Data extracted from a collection
=== Begin Enclosure ===

(** C5.  [save()], then any registrations, unregistrations, events and
    steps, then [restore()]: the two maps are the ones of the time of the
    save, entry by entry with the same references, while the objects are
    what the interval left of them (the restore does not touch the store);
    every object that was registered at the save is still there under its
    name, with its key and gamepad indices; and no snapshot is left.  A
    [restore()] with no snapshot leaves the manager, so both maps, as it
    was. *)
Theorem save_restore_same_objects (s : InputManager.t) (ops : list Op) :
  JsMap.wf (InputManager.buttons s) ->
  JsMap.wf (InputManager.directionals s) ->
  storeWf s ->
  let mutated := performAll ops (fst (InputManager.save s)) in
  let restored := fst (InputManager.restore mutated) in
  InputManager.buttons restored = InputManager.buttons s
  /\ InputManager.directionals restored = InputManager.directionals s
  /\ InputManager.buttonObjs restored = InputManager.buttonObjs mutated
  /\ InputManager.directionalObjs restored = InputManager.directionalObjs mutated
  /\ (forall (name : string) (r : ref) (but : Button.t),
        JsMap.get (InputManager.buttons s) name = Some r ->
        InputManager.buttonObjs s !! r = Some but ->
        exists but' : Button.t,
          JsMap.get (InputManager.buttons restored) name = Some r
          /\ InputManager.buttonObjs restored !! r = Some but'
          /\ buttonIdent but' = buttonIdent but)
  /\ (forall (name : string) (r : ref) (dir : Directional.t),
        JsMap.get (InputManager.directionals s) name = Some r ->
        InputManager.directionalObjs s !! r = Some dir ->
        exists dir' : Directional.t,
          JsMap.get (InputManager.directionals restored) name = Some r
          /\ InputManager.directionalObjs restored !! r = Some dir'
          /\ stickIdent dir' = stickIdent dir)
  /\ InputManager.savedControls restored = None
  /\ (forall s0 : InputManager.t,
        InputManager.savedControls s0 = None ->
        fst (InputManager.restore s0) = s0).
Proof.
  intros Hb Hd Hwf mutated restored.
  pose proof (performAll_keeps ops (fst (InputManager.save s))) as Hkeeps.
  fold mutated in Hkeeps.
  assert (Hsaved : InputManager.savedControls mutated
                   = Some (SavedControls.mk (InputManager.buttons s)
                             (InputManager.directionals s))).
  { rewrite (keeps_saved _ _ Hkeeps). simpl.
    rewrite (JsMap_copy _ Hb), (JsMap_copy _ Hd). reflexivity. }
  assert (Hrestored :
            restored
            = InputManager.set_savedControls None
                (InputManager.set_directionals (InputManager.directionals s)
                   (InputManager.set_buttons (InputManager.buttons s) mutated))).
  { unfold restored, InputManager.restore. rewrite Hsaved. reflexivity. }
  rewrite Hrestored. simpl.
  repeat split.
  - intros name r but Hname Hr.
    assert (Hlt : (r < InputManager.nextRef s)%nat).
    { destruct (Nat.lt_ge_cases r (InputManager.nextRef s)) as [Hlt|Hge]; [exact Hlt|].
      destruct (Hwf r Hge) as [Hnone _]. congruence. }
    pose proof (keeps_buttonIdent _ _ Hkeeps r Hlt) as Hid. simpl in Hid.
    rewrite Hr in Hid.
    destruct (InputManager.buttonObjs mutated !! r) as [but'|]; [|discriminate].
    exists but'. injection Hid as Hk Hg. unfold buttonIdent. rewrite Hk, Hg. auto.
  - intros name r dir Hname Hr.
    assert (Hlt : (r < InputManager.nextRef s)%nat).
    { destruct (Nat.lt_ge_cases r (InputManager.nextRef s)) as [Hlt|Hge]; [exact Hlt|].
      destruct (Hwf r Hge) as [_ Hnone]. congruence. }
    pose proof (keeps_stickIdent _ _ Hkeeps r Hlt) as Hid. simpl in Hid.
    rewrite Hr in Hid.
    destruct (InputManager.directionalObjs mutated !! r) as [dir'|]; [|discriminate].
    exists dir'. injection Hid as Hh Hv. unfold stickIdent. rewrite Hh, Hv. auto.
  - intros s0 H0. rewrite (restore_without_snapshot s0 H0). reflexivity.
Qed.
(** ** Automation *)

(** Split the condition of an [if] or the scrutinee of a [match] found in the
    goal or in a hypothesis, keeping the equation. *)
Ltac case_if :=
  match goal with
  | |- context [if ?b then _ else _] => destruct b eqn:?
  | H : context [if ?b then _ else _] |- _ => destruct b eqn:?
  end.

(** Turn boolean tests into the propositions they decide. *)
Ltac bool_to_prop :=
  repeat match goal with
  | H : negb _ = true |- _ => apply negb_true_iff in H
  | H : negb _ = false |- _ => apply negb_false_iff in H
  | H : _ && _ = true |- _ => apply andb_true_iff in H as [? ?]
  | H : _ || _ = false |- _ => apply orb_false_iff in H as [? ?]
  | H : bool_decide _ = true |- _ => apply bool_decide_eq_true in H
  | H : bool_decide _ = false |- _ => apply bool_decide_eq_false in H
  | H : (_ <=? _) = true |- _ => apply Nat.leb_le in H
  | H : (_ <=? _) = false |- _ => apply Nat.leb_gt in H
  | H : (_ <? _) = true |- _ => apply Nat.ltb_lt in H
  | H : (_ <? _) = false |- _ => apply Nat.ltb_ge in H
  | H : (_ =? _) = true |- _ => apply Nat.eqb_eq in H
  | H : (_ =? _) = false |- _ => apply Nat.eqb_neq in H
  | H : (_ <=? _)%N = true |- _ => apply N.leb_le in H
  | H : (_ <=? _)%N = false |- _ => apply N.leb_gt in H
  | H : (_ <? _)%N = true |- _ => apply N.ltb_lt in H
  | H : (_ <? _)%N = false |- _ => apply N.ltb_ge in H
  | H : (_ =? _)%N = true |- _ => apply N.eqb_eq in H
  | H : (_ =? _)%N = false |- _ => apply N.eqb_neq in H
  end.

(** Prove a decidable closed proposition by evaluating its decision. *)
Ltac decide_now :=
  lazymatch goal with
  | |- ?P => apply (bool_decide_unpack P); vm_compute; exact I
  end.
(* ===== verification/BitcoinModel.v ===== *)
(** * A concrete model of the Bitcoin interface

    One instance of [BitcoinLib] that satisfies [BitcoinLaws]: it shows that the
    laws can hold together and lets theorems be evaluated on concrete inputs.
    Outputs use the real consensus encoding for scripts of at most 252 bytes,
    scripts and hexadecimal text are the real ones; transactions are reduced to a
    header, the outputs and a trailer, and hashes are replaced by a checksum. *)

From S2P Require Import Prelude Str Bitcoin.

(** ** Little-endian integers *)
Lemma le_value_app l1 l2 :
  le_value (l1 ++ l2) = (le_value l1 + 256 ^ N.of_nat (length l1) * le_value l2)%N.
Proof.
  unfold le_value, be_value. rewrite reverse_app, fold_left_app.
  set (f := λ acc b, (acc * 256 + Byte.to_N b)%N).
  assert (∀ l a, fold_left f l a = (fold_left f l 0 + 256 ^ N.of_nat (length l) * a)%N) as Hf.
  { induction l as [|b l IH]; intros a; [simpl; change (256 ^ N.of_nat 0)%N with 1%N; lia|].
    simpl length. rewrite Nat2N.inj_succ, N.pow_succ_r'. simpl.
    rewrite (IH (f a b)), (IH (f 0%N b)). unfold f. lia. }
  rewrite Hf, length_reverse. done.
Qed.

Lemma le_value_cons b l : le_value (b :: l) = (Byte.to_N b + 256 * le_value l)%N.
Proof.
  change (b :: l) with ([b] ++ l). rewrite le_value_app. simpl length.
  unfold le_value at 1, be_value. simpl. change (256 ^ N.of_nat 1)%N with 256%N. lia.
Qed.

Lemma le_value_le_bytes k n : (n < 256 ^ N.of_nat k)%N → le_value (le_bytes k n) = n.
Proof.
  revert n. induction k as [|k IH]; intros n Hn; simpl.
  - change (256 ^ N.of_nat 0)%N with 1%N in Hn. assert (n = 0)%N as -> by lia. done.
  - rewrite Nat2N.inj_succ, N.pow_succ_r' in Hn. rewrite le_value_cons, IH.
    + unfold byte_of_N. pose proof (N.mod_lt n 256 ltac:(done)) as Hm.
      pose proof (byte_of_N_lt (n mod 256) Hm) as Hb. unfold byte_of_N in Hb.
      rewrite N.Div0.mod_mod in Hb. rewrite Hb. pose proof (N.div_mod n 256 ltac:(done)). lia.
    + apply N.Div0.div_lt_upper_bound. done.
Qed.

Lemma le_bytes_le_value l : le_bytes (length l) (le_value l) = l.
Proof.
  induction l as [|b l IH]; [done|]. simpl. rewrite le_value_cons.
  pose proof (byte_lt b) as Hb.
  assert ((Byte.to_N b + 256 * le_value l) mod 256 = Byte.to_N b)%N as Hm.
  { rewrite (N.mul_comm 256), N.Div0.mod_add. by apply N.mod_small. }
  assert ((Byte.to_N b + 256 * le_value l) / 256 = le_value l)%N as Hd.
  { rewrite (N.mul_comm 256), N.div_add by done. by rewrite N.div_small. }
  f_equal; [|by rewrite Hd].
  apply byte_to_N_inj. unfold byte_of_N. rewrite Hm. by rewrite Byte.of_to_N.
Qed.

Lemma le_value_lt l : (le_value l < 256 ^ N.of_nat (length l))%N.
Proof.
  induction l as [|b l IH]; [done|]. rewrite le_value_cons. simpl length.
  rewrite Nat2N.inj_succ, N.pow_succ_r'. pose proof (byte_lt b). lia.
Qed.

#[local] Arguments byte_of_N : simpl never.
#[local] Arguments le_bytes : simpl never.

(** ** Outputs *)
Definition output_ok (o : N * bytes) : bool :=
  (fst o <=? u64_max)%N && (length (snd o) <=? 252).
Definition output : Type := { o : N * bytes | output_ok o = true }.

Definition make_output (value : N) (script : bytes) : output :=
  match decide (output_ok (value, script) = true) with
  | left H => (value, script) ↾ H
  | right _ => (0%N, []) ↾ eq_refl
  end.

Definition encode_output (o : output) : bytes :=
  le_bytes 8 (fst (`o)) ++ byte_of_N (N.of_nat (length (snd (`o)))) :: snd (`o).

Definition decode_output (bs : bytes) : option (output * bytes) :=
  match drop 8 bs with
  | len :: rest =>
      let n := N.to_nat (Byte.to_N len) in
      let o := (le_value (take 8 bs), take n rest) in
      match decide (output_ok o = true ∧ n ≤ length rest) with
      | left H => Some (o ↾ proj1 H, drop n rest)
      | right _ => None
      end
  | [] => None
  end.

(** The fields of an encoding, whatever follows it. *)
Lemma encode_fields (v : bytes) len sc rest :
  length v = 8 →
  drop 8 ((v ++ len :: sc) ++ rest) = len :: sc ++ rest ∧
  take 8 ((v ++ len :: sc) ++ rest) = v.
Proof.
  intros Hv. rewrite <- (assoc_L (++)), <- Hv.
  by rewrite drop_app_length, take_app_length.
Qed.

Lemma decode_encode_output o rest : decode_output (encode_output o ++ rest) = Some (o, rest).
Proof.
  destruct o as [[v sc] Ho]. unfold decode_output, encode_output. cbn [fst snd proj1_sig].
  pose proof Ho as Ho'. unfold output_ok in Ho'. cbn [fst snd] in Ho'. bool_to_prop.
  destruct (encode_fields (le_bytes 8 v) (byte_of_N (N.of_nat (length sc))) sc rest)
    as [-> ->]; [apply length_le_bytes|].
  rewrite byte_of_N_lt by lia. rewrite Nat2N.id, take_app_length, drop_app_length.
  rewrite le_value_le_bytes; [|change (256 ^ N.of_nat 8)%N with (u64_max + 1)%N; lia].
  destruct (decide _) as [[H1 H2]|Hn].
  - do 2 f_equal. by apply (sig_eq_pi _).
  - destruct Hn. split; [done|]. rewrite length_app. lia.
Qed.

Lemma decode_output_canonical bs o rest :
  decode_output bs = Some (o, rest) → bs = encode_output o ++ rest.
Proof.
  unfold decode_output. destruct (drop 8 bs) as [|len more] eqn:Hd; [done|].
  destruct (decide _) as [[H1 H2]|]; [|done]. intros [= <- <-].
  unfold encode_output. cbn [fst snd proj1_sig].
  assert (length (take 8 bs) = 8) as Hl.
  { rewrite length_take. apply (f_equal length) in Hd. rewrite length_drop in Hd.
    cbn [length] in Hd. lia. }
  rewrite length_take, Nat.min_l, N2Nat.id by done.
  rewrite <- Hl at 1. rewrite le_bytes_le_value, <- (assoc_L (++)). cbn [app].
  rewrite take_drop. rewrite <- (take_drop 8 bs) at 1. rewrite Hd. do 2 f_equal.
  apply byte_to_N_inj. rewrite byte_of_N_lt by apply byte_lt. done.
Qed.

(** ** Scripts *)
Definition parse_instructions (script : bytes) : list (option Instruction) :=
  (fix go (fuel : nat) (s : bytes) : list (option Instruction) :=
     match fuel, s with
     | S fuel, op :: s =>
         let n := Byte.to_N op in
         if (n <=? 75)%N then
           if N.to_nat n <=? length s
           then Some (PushBytes (take (N.to_nat n) s)) :: go fuel (drop (N.to_nat n) s)
           else [None]
         else Some (Op n) :: go fuel s
     | _, _ => []
     end) (length script) script.

(** ** Hexadecimal text *)
Definition hex_digit (n : N) : char := if (n <? 10)%N then (48 + n)%N else (87 + n)%N.
Definition hex_value (c : char) : option N :=
  if (48 <=? c)%N && (c <=? 57)%N then Some (c - 48)%N
  else if (97 <=? c)%N && (c <=? 102)%N then Some (c - 87)%N
  else if (65 <=? c)%N && (c <=? 70)%N then Some (c - 55)%N
  else None.

Definition encode_hex (l : bytes) : str :=
  flat_map (λ b, [hex_digit (Byte.to_N b / 16); hex_digit (Byte.to_N b mod 16)]) l.

Fixpoint decode_hex (s : str) : option bytes :=
  match s with
  | [] => Some []
  | [_] => None
  | a :: b :: s =>
      match hex_value a, hex_value b, decode_hex s with
      | Some x, Some y, Some l => Some (byte_of_N (16 * x + y) :: l)
      | _, _, _ => None
      end
  end.

Lemma hex_value_ascii c v : hex_value c = Some v → char_len_utf8 c = 1.
Proof.
  unfold hex_value, char_len_utf8. intros H.
  destruct (N.ltb_spec c 128); [done|].
  exfalso. repeat (case_if; [bool_to_prop; lia|]). done.
Qed.

Lemma decode_hex_length n s bs :
  length s ≤ n → decode_hex s = Some bs → str_len s = 2 * length bs.
Proof.
  revert s bs. induction n as [|n IH]; intros [|a [|b s]] bs Hn H;
    cbn [decode_hex length] in *; try lia; simplify_eq; try done.
  destruct (hex_value a) eqn:Ha; [|done]. destruct (hex_value b) eqn:Hb; [|done].
  destruct (decode_hex s) as [l|] eqn:Hs; [|done]. injection H as <-.
  rewrite !str_len_cons. apply hex_value_ascii in Ha as ->. apply hex_value_ascii in Hb as ->.
  rewrite (IH s l) by (done || lia). simpl. lia.
Qed.

(** ** Transactions and hashes *)
Fixpoint decode_outputs_of (count : nat) (bs : bytes) : option (list output * bytes) :=
  match count with
  | 0 => Some ([], bs)
  | S count =>
      match decode_output bs with
      | Some (o, bs) =>
          match decode_outputs_of count bs with
          | Some (os, bs) => Some (o :: os, bs)
          | None => None
          end
      | None => None
      end
  end.

(** Eight bytes, the number of outputs, the outputs, the trailer. *)
Definition decode_transaction (bs : bytes)
    : option ((bytes * bytes) * list (unit * list bytes) * list output) :=
  match drop 8 bs with
  | count :: rest =>
      match decode_outputs_of (N.to_nat (Byte.to_N count)) rest with
      | Some (os, rest) => Some ((take 8 bs, rest), [], os)
      | None => None
      end
  | [] => None
  end.

Definition encode_transaction
    (tx : (bytes * bytes) * list (unit * list bytes) * list output) : bytes :=
  let '((head_, rest), _, os) := tx in
  head_ ++ byte_of_N (N.of_nat (length os)) :: flat_map encode_output os ++ rest.

(** A 32-byte checksum. *)
Definition checksum (l : bytes) : bytes :=
  le_bytes 32 (fold_left (λ acc b, (acc * 3 + Byte.to_N b) mod 65536) l 7)%N.

Definition encode_header (h : Header) : bytes :=
  le_bytes 4 (Z.to_N (hd_version h mod 4294967296)) ++ hd_prev_blockhash h
  ++ hd_merkle_root h ++ le_bytes 4 (hd_time h) ++ le_bytes 4 (hd_bits h)
  ++ le_bytes 4 (hd_nonce h).

#[export] Instance bitcoin_model : BitcoinLib := {
  ScriptBuf := bytes;
  TxOut := output;
  mk_txout := make_output;
  script_pubkey := λ o, snd (`o);
  txout_consensus_decode := decode_output;
  serialize_txout := encode_output;
  push_bytes_try_from := Some;
  new_op_return := λ data, byte_of_N 106 :: byte_of_N (N.of_nat (length data)) :: data;
  is_op_return := λ s, bool_decide (head s = Some (byte_of_N 106));
  instructions := parse_instructions;
  TxInRest := unit;
  TxRest := bytes * bytes;
  deserialize_transaction := decode_transaction;
  serialize_transaction := encode_transaction;
  compute_txid := λ tx, checksum (encode_transaction tx);
  sha256d := checksum;
  merkle_root_from_path := λ txid path, fold_left (λ acc h, checksum (acc ++ h)) path txid;
  serialize_header := encode_header;
  block_hash := λ h, checksum (encode_header h);
  block_hash_to_string := λ h, encode_hex (reverse h);
  target_from := le_value;
  vec_from_hex := decode_hex;
  as_hex := encode_hex;
  b064k_fits := λ l, (usize_of (length l) <=? 65535)%N
}.

#[export] Instance bitcoin_model_laws : BitcoinLaws bitcoin_model.
Proof.
  split.
  - exact decode_encode_output.
  - exact decode_output_canonical.
  - intros s bs H. by eapply decode_hex_length.
Qed.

=== End Enclosure ===

Each line above with the word "name" must be returned.

    name, with its key and gamepad indices; and no snapshot is left.  A
  /\ (forall (name : string) (r : ref) (but : Button.t),
        JsMap.get (InputManager.buttons s) name = Some r ->
          JsMap.get (InputManager.buttons restored) name = Some r
  /\ (forall (name : string) (r : ref) (dir : Directional.t),
        JsMap.get (InputManager.directionals s) name = Some r ->
          JsMap.get (InputManager.directionals restored) name = Some r
  - intros name r but Hname Hr.
  - intros name r dir Hname Hr.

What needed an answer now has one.